On philosophical grounds, I'm against forcing people forward, even for their own good... /encouraging/ them forward is a much better idea.
Well, forcing people forward would be making the autodeath package (or whatnot) not removable. Even if it were installed by default (which would surprise me, admittedly), one could always remove or disable it.
Jima
On Thu, 2008-08-21 at 10:01 -0500, Jima wrote:
Horst H. von Brand wrote:
Also, some people I know stick to old versions for (closed source or inhouse developed) software that is hard/impossible to port forward, or just random inconsistencies between versions (automount troubles between CentOS 5, CentOS 4, Fedora 8 and 9 here were a recent example; we are working on open source related to the ALMA radioastronomy observatory, there they are still running ancient Red Hat Enterprise Linux versions due to software written in "C++" as understood by old GCC, newer GCCs just barf at the code and rewriting/retesting that huge mess is a titanic job just now really underway).
On philosophical grounds, I'm against forcing people forward, even for their own good... /encouraging/ them forward is a much better idea.
Well, forcing people forward would be making the autodeath package (or whatnot) not removable. Even if it were installed by default (which would surprise me, admittedly), one could always remove or disable it.
Let's be very clear, In my original suggestion I said I would NOT recommend installing this package by default.
that's not w/ a capital no. :)
-sv
Seth Vidal skvidal@fedoraproject.org wrote:
On Thu, 2008-08-21 at 10:01 -0500, Jima wrote:
Horst H. von Brand wrote:
Also, some people I know stick to old versions for (closed source or inhouse developed) software that is hard/impossible to port forward, or just random inconsistencies between versions (automount troubles between CentOS 5, CentOS 4, Fedora 8 and 9 here were a recent example; we are working on open source related to the ALMA radioastronomy observatory, there they are still running ancient Red Hat Enterprise Linux versions due to software written in "C++" as understood by old GCC, newer GCCs just barf at the code and rewriting/retesting that huge mess is a titanic job just now really underway).
On philosophical grounds, I'm against forcing people forward, even for their own good... /encouraging/ them forward is a much better idea.
Well, forcing people forward would be making the autodeath package (or whatnot) not removable. Even if it were installed by default (which would surprise me, admittedly), one could always remove or disable it.
Let's be very clear, In my original suggestion I said I would NOT recommend installing this package by default.
that's not w/ a capital no. :)
OK, understood. But it gives out free rope for later hanging... i.e., I go ahead and install shiny new Fedora 11 + autodeath (cool new feature, "I'll never paint myself into a corner" are famous last words, and all that), and forget about it... some 2 years later, the machine has acquired barnacles in form of un-forward-portable stuff, Fedora 13 shows up and the system kills itself.

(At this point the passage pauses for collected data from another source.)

(** The tables of EC2, the caches, and the state of the offering and the placement group
    providers. *)
Record TypeProvider := {
  tp_Info : gmap string InstanceTypeInfo;
  tp_TypeOfferings : gmap string (gset string);
  tp_allZones : gset string;
  tp_cache : CT;
  tp_discovered : CD;
  tp_types_seen : M1;
  tp_offerings_seen : M2;
  tp_resolver : BaseResolver (CO := CO);
  tp_groups : PGProvider CP CA;
}.
Implicit Types (p : TypeProvider) (nc : EC2NodeClass Z) (env : Env (CU := CU)).
Definition with_tables (info : gmap string InstanceTypeInfo) (offerings : gmap string (gset string))
    (zones : gset string) (cache : CT) p : TypeProvider :=
  {| tp_Info := info; tp_TypeOfferings := offerings; tp_allZones := zones; tp_cache := cache;
     tp_discovered := tp_discovered p; tp_types_seen := tp_types_seen p; tp_offerings_seen := tp_offerings_seen p;
     tp_resolver := tp_resolver p; tp_groups := tp_groups p |}.
Definition with_cache (cache : CT) p : TypeProvider :=
  with_tables (tp_Info p) (tp_TypeOfferings p) (tp_allZones p) cache p.
Definition with_discovered (c : CD) p : TypeProvider :=
  {| tp_Info := tp_Info p; tp_TypeOfferings := tp_TypeOfferings p; tp_allZones := tp_allZones p; tp_cache := tp_cache p;
     tp_discovered := c; tp_types_seen := tp_types_seen p; tp_offerings_seen := tp_offerings_seen p;
     tp_resolver := tp_resolver p; tp_groups := tp_groups p |}.
Definition with_seen (m1 : M1) (m2 : M2) p : TypeProvider :=
  {| tp_Info := tp_Info p; tp_TypeOfferings := tp_TypeOfferings p; tp_allZones := tp_allZones p; tp_cache := tp_cache p;
     tp_discovered := tp_discovered p; tp_types_seen := m1; tp_offerings_seen := m2;
     tp_resolver := tp_resolver p; tp_groups := tp_groups p |}.
Definition with_offering_state (r : BaseResolver (CO := CO)) (groups : PGProvider CP CA) p : TypeProvider :=
  {| tp_Info := tp_Info p; tp_TypeOfferings := tp_TypeOfferings p; tp_allZones := tp_allZones p; tp_cache := tp_cache p;
     tp_discovered := tp_discovered p; tp_types_seen := tp_types_seen p; tp_offerings_seen := tp_offerings_seen p;
     tp_resolver := r; tp_groups := groups |}.
Lemma key_parts nc nc' k :
  U nc → U nc' → key nc = Some k → key nc' = Some k →
  hash_amis (AMIs_ (Status nc)) = hash_amis (AMIs_ (Status nc')) ∧
  zone_pairs (zone_info nc) = zone_pairs (zone_info nc') ∧
  ∃ rk, res_CacheKey nc = Some rk ∧ res_CacheKey nc' = Some rk.
Proof.
  intros Hu Hu' Hk Hk'. unfold cacheKey in *.
  destruct (res_CacheKey nc) as [rk|] eqn:E1; [|done]. destruct (res_CacheKey nc') as [rk'|] eqn:E2; [|done].
  cbn [mbind option_bind] in *. rewrite <- Hk' in Hk. apply (inj Some) in Hk as E.
  destruct (amis_range nc Hu), (amis_range nc' Hu').
  apply key_split in E as [Ea E]; [|done..]. apply key_split in E as [Ez ->]; [|done..].
  apply zones_told_apart in Ez; [|done..]. rewrite !zone_pairs_uniq in Ez. eauto.
Qed.

Lemma build_types_ext (get get' : string → option (result error (option CloudInstanceType))) names :
  (∀ name, get name = get' name) → build_types get names = build_types get' names.
Proof. intros E. induction names as [|name names IH]; simpl; [done|]. by rewrite E, IH. Qed.

Lemma build_same info offerings t (q : Provider) nc nc' k :
  U nc → U nc' → key nc = Some k → key nc' = Some k →
  build info offerings (memory_at t nc q) nc = build info offerings (memory_at t nc' q) nc'.
Proof.
  intros Hu Hu' Hk Hk'. destruct (key_parts nc nc' k Hu Hu' Hk Hk') as (Ha & Hz & rk & E & E').
  unfold buildInstanceTypes, parseKubeletConfig. rewrite (CacheKey_kubelet nc nc' rk) by done.
  destruct (ParseKubeletConfig Unmarshal (Kubelet (Spec nc'))) as [parsed|]; [|done].
  apply build_types_ext. intros name. unfold get_type. destruct (info !! name) as [i|]; [|done].
  rewrite (CacheKey_Resolve nc nc' rk i _ parsed) by done.
  unfold discovered_memory, discoveredCapacityCacheKey. by rewrite Ha.
Qed.

(** *** The invariant *)

Record frame p p' : Prop := {
  fr_Info : tp_Info p' = tp_Info p;
  fr_TypeOfferings : tp_TypeOfferings p' = tp_TypeOfferings p;
  fr_types_seen : tp_types_seen p' = tp_types_seen p;
  fr_offerings_seen : tp_offerings_seen p' = tp_offerings_seen p;
}.

Lemma built_later ttl h p p' k its e x :
  built ttl h p k its e → tp_Info p' = tp_Info p → tp_TypeOfferings p' = tp_TypeOfferings p → built ttl (x :: h) p' k its e.
Proof.
  intros [(nc & t & q & Hin & He & Hu & Hk & Hb)] E1 E2. split. exists nc, t, q. rewrite E1, E2. split_and!; try done. by right.
Qed.

(** Nothing but the offering state changes, and entries are dropped at most. *)
Lemma invariant_frame ttl h p p' now :
  invariant ttl h p → frame p p' → defaultTTL (tp_cache p') = ttl → items (tp_cache p') ⊆ items (tp_cache p) →
  invariant ttl ((now, p) :: h) p'.
Proof.
  intros [Hpos Httl Ht Ho Hb] [E1 E2 E3 E4] Httl' Hsub.
  assert (items (tp_cache p) = ∅ → items (tp_cache p') = ∅) as Hemp by (intros E; rewrite E in Hsub; apply map_empty; intros k; destruct (items (tp_cache p') !! k) eqn:Ek; [by apply (lookup_weaken _ _ _ _ Ek) in Hsub|done]).
  split; [done|done| | |].
  - intros w Hw. rewrite E3 in Hw. rewrite E1. destruct (Ht w Hw) as [Hn [E|[Ec E]]]; auto.
  - intros w Hw. rewrite E4 in Hw. rewrite E2. destruct (Ho w Hw) as [E|[Ec E]]; auto.
  - intros k its e Hk. apply (built_later ttl h p); [|done..]. apply Hb. by eapply lookup_weaken.
Qed.

Lemma InjectOfferings_frame env shifted nc its p p' out :
  inject env shifted nc its p = Some (p', out) → frame p p' ∧ tp_cache p' = tp_cache p.
Proof.
  unfold InjectOfferings. destruct (offerings_view nc) as [view|]; simpl; [|done].
  destruct (placement_group_of _ _ _ _ _) as [groups pg]. destruct (inject_all _ _ _ _ _ _ _ _) as [[r its']|]; simpl; [|done].
  intros [= <- _]. done.
Qed.

Lemma invariant_skip ttl h p now : invariant ttl h p → invariant ttl ((now, p) :: h) p.
Proof. intros Hinv. apply (invariant_frame ttl h p); [done|done|apply Hinv|done]. Qed.

Lemma unready_None nc p : unready nc p = None → tp_Info p ≠ ∅ ∧ tp_TypeOfferings p ≠ ∅.
Proof. unfold unready. repeat case_decide; naive_solver. Qed.

(** What [List] caches keeps the invariant. *)
Lemma cached_types_invariant ttl h p p' now nc r :
  invariant ttl h p → U nc → unready nc p = None → cached_types hash_amis hash_zones Unmarshal now nc p = Some (p', r) →
  invariant ttl ((now, p) :: h) p'.
Proof.
  intros Hinv Hu Hready Hc. pose proof Hinv as [Hpos Httl Ht Ho Hb]. unfold cached_types in Hc.
  destruct (key nc) as [k|] eqn:Hk; [|done]. cbn [mbind option_bind] in Hc.
  assert (invariant ttl ((now, p) :: h) p) as Hsame by by apply invariant_skip.
  destruct (GoCache.Get (tp_cache p) now k) as [its|]; [by injection Hc as <- _|].
  destruct (build _ _ _ nc) as [[its|e]|] eqn:Eb; cbn [mbind option_bind] in Hc; [|by injection Hc as <- _|done].
  injection Hc as <- _. destruct (unready_None nc p Hready) as [Hi Hof]. split; simpl.
  - done.
  - by rewrite SetDefault_ttl.
  - intros w Hw. destruct (Ht w Hw) as [? [|[_ ?]]]; [by auto|done].
  - intros w Hw. destruct (Ho w Hw) as [|[_ ?]]; [by auto|done].
  - intros k' its' e. rewrite SetDefault_items, Httl. intros [[<- [= <- <-]]|[Hne Hl]]%lookup_insert_Some.
    + split. exists nc, now, p. split_and!; [by left| |done|done|done]. unfold expiry. by rewrite decide_True.
    + apply (built_later ttl h p); [by apply Hb|done|done].
Qed.

(** Later steps on the offerings alone change nothing here. *)
Lemma invariant_offerings ttl h p p' :
  invariant ttl h p → frame p p' → tp_cache p' = tp_cache p → invariant ttl h p'.
Proof.
  intros [Hpos Httl Ht Ho Hb] [E1 E2 E3 E4] Ec. split; rewrite ?E1, ?E2, ?E3, ?E4, ?Ec; try done.
  intros k its e Hk. destruct (Hb k its e Hk) as [Hx]. split. by rewrite E1, E2.
Qed.
(** A cloud provider that lists what it has. *)
#[local] Instance RefCloud : CloudAPI (list NodeClaim) := {
  cp_List c := Some (c, Ok c);
  cp_Delete _ claim c :=
    Some (if decide (ncl_ProviderID claim ∈ ncl_ProviderID <$> c)
          then (filter (λ x, ncl_ProviderID x ≠ ncl_ProviderID claim) c, None)
          else (c, Some (CloudNotFound (errorf "not found"))));
}.
#[local] Instance RefCloudLaws : CloudLaws (list NodeClaim).
Proof.
  refine {| running c := list_to_set (ncl_ProviderID <$> c) |}.
  - by intros c c' r [= <- _].
  - simpl. intros _ claim c c' e pid E Hne. assert (c' = c ∨ c' = filter (λ x, ncl_ProviderID x ≠ ncl_ProviderID claim) c)
      as [-> | ->] by (case_decide; injection E; auto); [done|].
    rewrite !elem_of_list_to_set, !list_elem_of_fmap. setoid_rewrite list_elem_of_filter. naive_solver.
  - simpl. intros _ claim c c' e E. assert (c' = c ∨ c' = filter (λ x, ncl_ProviderID x ≠ ncl_ProviderID claim) c)
      as [-> | ->] by (case_decide; injection E; auto); [done|].
    intros pid. rewrite !elem_of_list_to_set, !list_elem_of_fmap. setoid_rewrite list_elem_of_filter. naive_solver.
  - simpl. intros _ claim c c' e E He. rewrite elem_of_list_to_set. case_decide as Hd; injection E as <- <-; [|done].
    rewrite list_elem_of_fmap. setoid_rewrite list_elem_of_filter. naive_solver.
Defined.

Definition w_nodeclaim (name pid node : string) (created : Z) : NodeClaim :=
  {| ncl_Name := name; ncl_Labels := ∅; ncl_Annotations := ∅; ncl_CreationTimestamp := created;
     ncl_DeletionTimestamp := None; ncl_NodeClassRef := Some "default"; ncl_Requirements := (∅ : gmap string (list string));
     ncl_Requests := ∅; ncl_ProviderID := pid; ncl_ImageID := ""; ncl_NodeName := node; ncl_Conditions := ∅;
     ncl_Capacity := ∅; ncl_Allocatable := ∅ |}.
Definition w_cloud : list NodeClaim :=
  [w_nodeclaim "" "aws:///z/i-1" "" 0; w_nodeclaim "" "aws:///z/i-2" "" 0; w_nodeclaim "" "aws:///z/i-3" "" (50 * Second)].
Definition w_collector : Collector (list NodeClaim) (RefKube.t NodeClaim) (RefKube.t Node) :=
  {| gc_cloud := w_cloud; gc_claims := RefKube.of_list [w_nodeclaim "claim" "aws:///z/i-1" "node" 0];
     gc_nodes := RefKube.of_list [{| nd_Name := "orphan"; nd_Labels := ∅; nd_Annotations := ∅; nd_DeletionTimestamp := None;
                                     nd_ProviderID := "aws:///z/i-2" |}]; gc_successful := 19 |}.
Definition w_collected := Reconcile_gc (λ _, true) (60 * Second) w_collector.
Example w_collected_value :
  match w_collected with
  | Some (g, r) => (ncl_ProviderID <$> gc_cloud g, r,
                    (λ n, bool_decide (is_Some (nd_DeletionTimestamp n))) <$> stored Node (gc_nodes g) !! "orphan")
                   = (["aws:///z/i-1"; "aws:///z/i-3"], Ok (10 * Second), Some true)
  | None => False
  end.
Proof. vm_compute. reflexivity. Qed.
(* ===== verification/ReservationControllers.v ===== *)
(** * [pkg/controllers/capacityreservation]: capacity reservations that end

    [expiration] deletes the NodeClaims of reservations that are about to end;
    [capacitytype] relabels a NodeClaim and its nodes when its instance, launched into a
    reservation, runs as an on-demand instance now.  The core's cloud provider and the API
    server are interfaces with laws, [CapacityReservation] lists the reservations.  Workers
    that run in parallel are taken one after the other. *)
From S2P Require Import Prelude GoStd AwsErrors ApiV1 Scheduling CapacityReservation Filters Kube Interruption NodeClaimControllers GoCache.

(** ** Expiration *)

Section expiration.
Context `{SchedulingTypes} {K CL CT CR : Type} `{!KubeAPI NodeClaim K}.
Context `{GoCache positive CL, GoCache unit CT, GoCache (list Ec2CapacityReservation) CR}.
Variable managed : NodeClaim → bool.
Variable CacheKey : Query → string.
Variable Describe : DescribeInput → list (result error (list Ec2CapacityReservation)).

Definition reservation_of (claim : NodeClaim) : option string := ncl_Labels claim !! ReservationIDLabel.
Definition id_term (id : string) : CapacityReservationSelectorTerm :=
  {| crst_Tags := ∅; crst_ID := id; crst_OwnerID := ""; crst_InstanceMatchCriteria := "" |}.

(** A reservation that cannot be parsed is logged. *)
Definition expiring (now : Z) (r : Ec2CapacityReservation) : option string :=
  match CapacityReservationFromEC2 now r with
  | Ok cr => if decide (cr_State cr = CapacityReservationStateExpiring) then Some (cr_ID cr) else None
  | Err _ => None
  end.

Definition must_leave (ids : gset string) (claim : NodeClaim) : bool :=
  match reservation_of claim with Some id => bool_decide (id ∈ ids) | None => false end.
Fixpoint delete_claims (claims : list NodeClaim) (k : K) : K * list error :=
  match claims with
  | [] => (k, [])
  | claim :: claims' =>
      let '(k, e) := kDelete claim k in
      let '(k, es) := delete_claims claims' k in
      (k, option_list (kube_cause <$> ignore_kube_not_found e) ++ es)
  end.

Record Expiration := { ex_claims : K; ex_reservations : DefaultProvider CL CT CR }.
(** [t] is the time of the caches. *)
Definition Reconcile_expiration (now t : Z) (s : Expiration) : Expiration * result error Z :=
  match ListManaged managed (ex_claims s) with
  | Err e => (s, Err (wrap "listing instance types" (kube_cause e)))
  | Ok ncs =>
      let '(p, r) := List_ CacheKey Describe (ex_reservations s) now t (id_term <$> omap reservation_of ncs) in
      let s := {| ex_claims := ex_claims s; ex_reservations := p |} in
      match r with
      | Err e => (s, Err (wrap "getting capacity reservations" e))
      | Ok ec2CRs =>
          let expiringCRs : gset string := list_to_set (omap (expiring now) ec2CRs) in
          let toDelete := filter (λ claim, must_leave expiringCRs claim = true) ncs in
          let '(k, es) := delete_claims toDelete (ex_claims s) in
          ({| ex_claims := k; ex_reservations := p |},
           match Combine es with
           | Some e => Err (wrap "deleting nodeclaims" e)
           | None => Ok Minute
           end)
      end
  end.
End expiration.
Arguments Expiration : clear implicits.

If anything, do a nag screen when EOL nears, offer to set up for upgrade, show (current) pointers to scripts helping check if 3rd party stuff will still work, ... install /that/ by default, allow to disable/uninstall it (even while it is nagging).
On Thu, 2008-08-21 at 17:54 -0400, Horst H. von Brand wrote:
Seth Vidal skvidal@fedoraproject.org wrote:
On Thu, 2008-08-21 at 10:01 -0500, Jima wrote:
Horst H. von Brand wrote:
Also, some people I know stick to old versions for (closed source or inhouse developed) software that is hard/impossible to port forward, or just random inconsistencies between versions (automount troubles between CentOS 5, CentOS 4, Fedora 8 and 9 here were a recent example; we are working on open source related to the ALMA radioastronomy observatory, there they are still running ancient Red Hat Enterprise Linux versions due to software written in "C++" as understood by old GCC, newer GCCs just barf at the code and rewriting/retesting that huge mess is a titanic job just now really underway).
On philosophical grounds, I'm against forcing people forward, even for their own good... /encouraging/ them forward is a much better idea.
Well, forcing people forward would be making the autodeath package (or whatnot) not removable. Even if it were installed by default (which would surprise me, admittedly), one could always remove or disable it.
Let's be very clear, In my original suggestion I said I would NOT recommend installing this package by default.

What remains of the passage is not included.